Saved entries:

Lemma requests_reach_tunnel_witness :
  exists chunks,
    deliver (P := toy_aead) (K := toy_cache) toy_server toy_key (toy_wire 1900 10) (continue_post (fun lo _ => lo) toy_stream_id)
      toy_tunnel_state toy_empty = (Answered 204 chunks, [], toy_tunnel_state, toy_empty).
Proof.
  eexists. rewrite (requests_reach_tunnel (P := toy_aead) toy_uuid_laws (K := toy_cache) toy_server toy_key (toy_wire 1900 10)
    (fun lo _ => lo) toy_stream_id []).
  - vm_compute. reflexivity.
  - reflexivity.
  - by right.
Defined.

Lemma toy_token_ok : token_ok (P := toy_aead) toy_key 1900 toy_token toy_claims.
Proof. split; vm_compute; reflexivity. Qed.

Lemma toy_connect_draws_ok : connect_draws_ok toy_connect_draws.
Proof. split_and!; try reflexivity. apply low_draw_ok. Qed.

Lemma toy_target_ok : target_ok (str "example.org") 443.
Proof. split_and!; vm_compute; congruence. Qed.

Lemma toy_empty_ok : cache_ok (P := toy_aead) (K := toy_cache) toy_key toy_empty.
Proof. intros token user t H. by destruct (lookup_empty_Some (M := gmap bytes) (A := bytes * Z) token (user, t)). Qed.

(** A handshake at time 10, and a tunnel at time 20. *)
Lemma tunnel_established_witness :
  exists cookie hello secrets ticket,
    make_client_hello (P := toy_aead) toy_config toy_pk toy_client_draws = Ok (cookie, hello, secrets) /\
    perform_pq_handshake (P := toy_aead) toy_config toy_pk toy_client_draws
      (hello_server (P := toy_aead) (K := toy_cache) toy_server toy_key (toy_wire 1900 10) toy_bearer toy_state toy_empty) = Some (Ok ticket) /\
    let '(_, _, st1, c1) := deliver (P := toy_aead) (K := toy_cache) toy_server toy_key (toy_wire 1900 10)
        (hello_post toy_bearer cookie hello) toy_state toy_empty in
    exists remaining datas, str "hello" = concat datas ++ remaining /\
      try_pq_connect (P := toy_aead) toy_config ticket (str "example.org:443") (str "hello") toy_connect_draws
        (session_server (P := toy_aead) (K := toy_cache) toy_server toy_key (toy_wire 1910 20) st1 c1) true =
        Some (Running remaining (zlen datas), false).
Proof.
  destruct (tunnel_established (P := toy_aead) toy_aead_laws toy_base64_laws toy_uuid_laws toy_crypto_laws toy_base122_laws
    toy_cache_laws toy_server toy_key toy_config toy_client_draws (toy_wire 1900 10) toy_token toy_claims toy_state toy_empty)
    as (cookie & hello & secrets & ticket & Hmake & Hperf & Hrest).
  - reflexivity.
  - apply toy_wire_ok.
  - split; [reflexivity|apply low_draw_ok].
  - vm_compute. split; congruence.
  - split; [reflexivity|]. split; [apply low_draw_ok|reflexivity].
  - vm_compute. split; congruence.
  - apply toy_empty_ok.
  - apply toy_token_ok.
  - exists cookie, hello, secrets, ticket. split; [exact Hmake|]. split; [exact Hperf|].
    assert (Hst : snd (fst (deliver (P := toy_aead) (K := toy_cache) toy_server toy_key (toy_wire 1900 10)
      (hello_post toy_bearer cookie hello) toy_state toy_empty)) = fst (hello_state (P := toy_aead) (K := toy_cache) toy_server toy_key
      (toy_wire 1900 10) toy_config toy_bearer toy_client_draws toy_state toy_empty)).
    { unfold hello_state. change (x25519_public (srv_private_key toy_server)) with toy_pk in *. rewrite Hmake. by destruct (deliver _ _ _ _ _ _) as [[[? ?] ?] ?]. }
    fold toy_bearer in Hrest.
    destruct (deliver _ _ _ (hello_post toy_bearer cookie hello) _ _) as [[[a sent] st1] c1]. cbn [fst snd] in Hst.
    destruct Hrest as (_ & _ & Hconnect).
    destruct (Hconnect (toy_wire 1910 20) (str "example.org") 443 (str "hello") toy_connect_draws st1 c1)
      as (cookie2 & early & remaining & datas & _ & Hsplit & Htry & _).
    + apply toy_wire_ok.
    + vm_compute. congruence.
    + reflexivity.
    + rewrite Hst. vm_compute. reflexivity.
    + rewrite Hst. vm_compute. reflexivity.
    + apply toy_connect_draws_ok.
    + apply toy_target_ok.
    + reflexivity.
    + split; reflexivity.
    + exists remaining, datas. split; [exact Hsplit|exact Htry].
Defined.

(** A connection of a client whose server was restarted. *)
Definition toy_old : PqSessionTicket := mkTicket (zrep 32 Byte.x44) (uuid_hyphenated (zrep 16 Byte.xcd)).
Definition toy_resuming : FsmConn := mkFsm (str "example.org:443") (str "hello") true (FsmResuming toy_old).
Definition toy_stale : SessionWorld :=
  mkSessions (Some (ticket_session toy_old, ticket_master toy_old, 0)) None {[ 0%nat := toy_resuming ]} [] [] [].

Lemma sessions_recover_witness :
  exists st1 c1 st2 c2 ticket world',
    fsm_steps (P := toy_aead) toy_config toy_pk toy_stale
      [FsmAnswer 0 toy_connect_draws (session_server (P := toy_aead) (K := toy_cache) toy_server toy_key (toy_wire 1900 5) toy_state toy_empty);
       FsmInvalidate 0; FsmAcquire 0; FsmCheck 0 6;
       FsmHello 0 toy_client_draws (hello_server (P := toy_aead) (K := toy_cache) toy_server toy_key (toy_wire 1900 10) toy_bearer st1 c1) 6;
       FsmAnswer 0 toy_connect_draws (session_server (P := toy_aead) (K := toy_cache) toy_server toy_key (toy_wire 1910 20) st2 c2)] world' /\
    fsms world' !! 0%nat = Some (mkFsm (str "example.org:443") (str "hello") false FsmRunning) /\
    initial_master world' = Some (ticket_session ticket, ticket_master ticket, 6).
Proof.
  pose proof (sessions_recover (P := toy_aead) toy_aead_laws toy_base64_laws toy_uuid_laws toy_crypto_laws toy_base122_laws
    toy_cache_laws toy_server toy_key toy_config toy_old (zrep 16 Byte.xcd) (toy_wire 1900 5) (toy_wire 1900 10) (toy_wire 1910 20)
    toy_connect_draws toy_client_draws toy_connect_draws toy_token toy_claims 6 (str "example.org") 443 toy_state toy_empty
    toy_stale 0%nat toy_resuming) as H.
  fold toy_bearer toy_pk in H. cbv zeta in H.
  destruct (session_state _ _ (toy_wire 1900 5) _ _ _ _ _ _ _) as [st1 c1].
  destruct (hello_state _ _ _ _ _ _ _ _) as [st2 c2]. exists st1, c1, st2, c2.
  destruct H as (ticket & world' & Hsteps & Hrun & Hmaster & _).
  - reflexivity.
  - vm_compute. split; congruence.
  - vm_compute. split; congruence.
  - reflexivity.
  - reflexivity.
  - reflexivity.
  - vm_compute. reflexivity.
  - apply toy_target_ok.
  - reflexivity.
  - reflexivity.
  - vm_compute. reflexivity.
  - reflexivity.
  - reflexivity.
  - exact I.
  - apply toy_connect_draws_ok.
  - split; [reflexivity|apply low_draw_ok].
  - apply toy_connect_draws_ok.
  - split; [reflexivity|]. split; [apply low_draw_ok|reflexivity].
  - apply toy_wire_ok.
  - apply toy_wire_ok.
  - split; reflexivity.
  - vm_compute. congruence.
  - apply toy_empty_ok.
  - apply toy_token_ok.
  - reflexivity.
  - reflexivity.
  - exists ticket, world'. split; [exact Hsteps|]. split; [exact Hrun|exact Hmaster].
Defined.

» **Problem**
Quote in full each line from the top of the records above through the line with "Proof. split_and!; vm_compute;"; stop after that line.

» **Solution to the exercise**
Lemma requests_reach_tunnel_witness :
  exists chunks,
    deliver (P := toy_aead) (K := toy_cache) toy_server toy_key (toy_wire 1900 10) (continue_post (fun lo _ => lo) toy_stream_id)
      toy_tunnel_state toy_empty = (Answered 204 chunks, [], toy_tunnel_state, toy_empty).
Proof.
  eexists. rewrite (requests_reach_tunnel (P := toy_aead) toy_uuid_laws (K := toy_cache) toy_server toy_key (toy_wire 1900 10)
    (fun lo _ => lo) toy_stream_id []).
  - vm_compute. reflexivity.
  - reflexivity.
  - by right.
Defined.

Lemma toy_token_ok : token_ok (P := toy_aead) toy_key 1900 toy_token toy_claims.
Proof. split; vm_compute; reflexivity. Qed.

Lemma toy_connect_draws_ok : connect_draws_ok toy_connect_draws.
Proof. split_and!; try reflexivity. apply low_draw_ok. Qed.

Lemma toy_target_ok : target_ok (str "example.org") 443.
Proof. split_and!; vm_compute; congruence. Qed.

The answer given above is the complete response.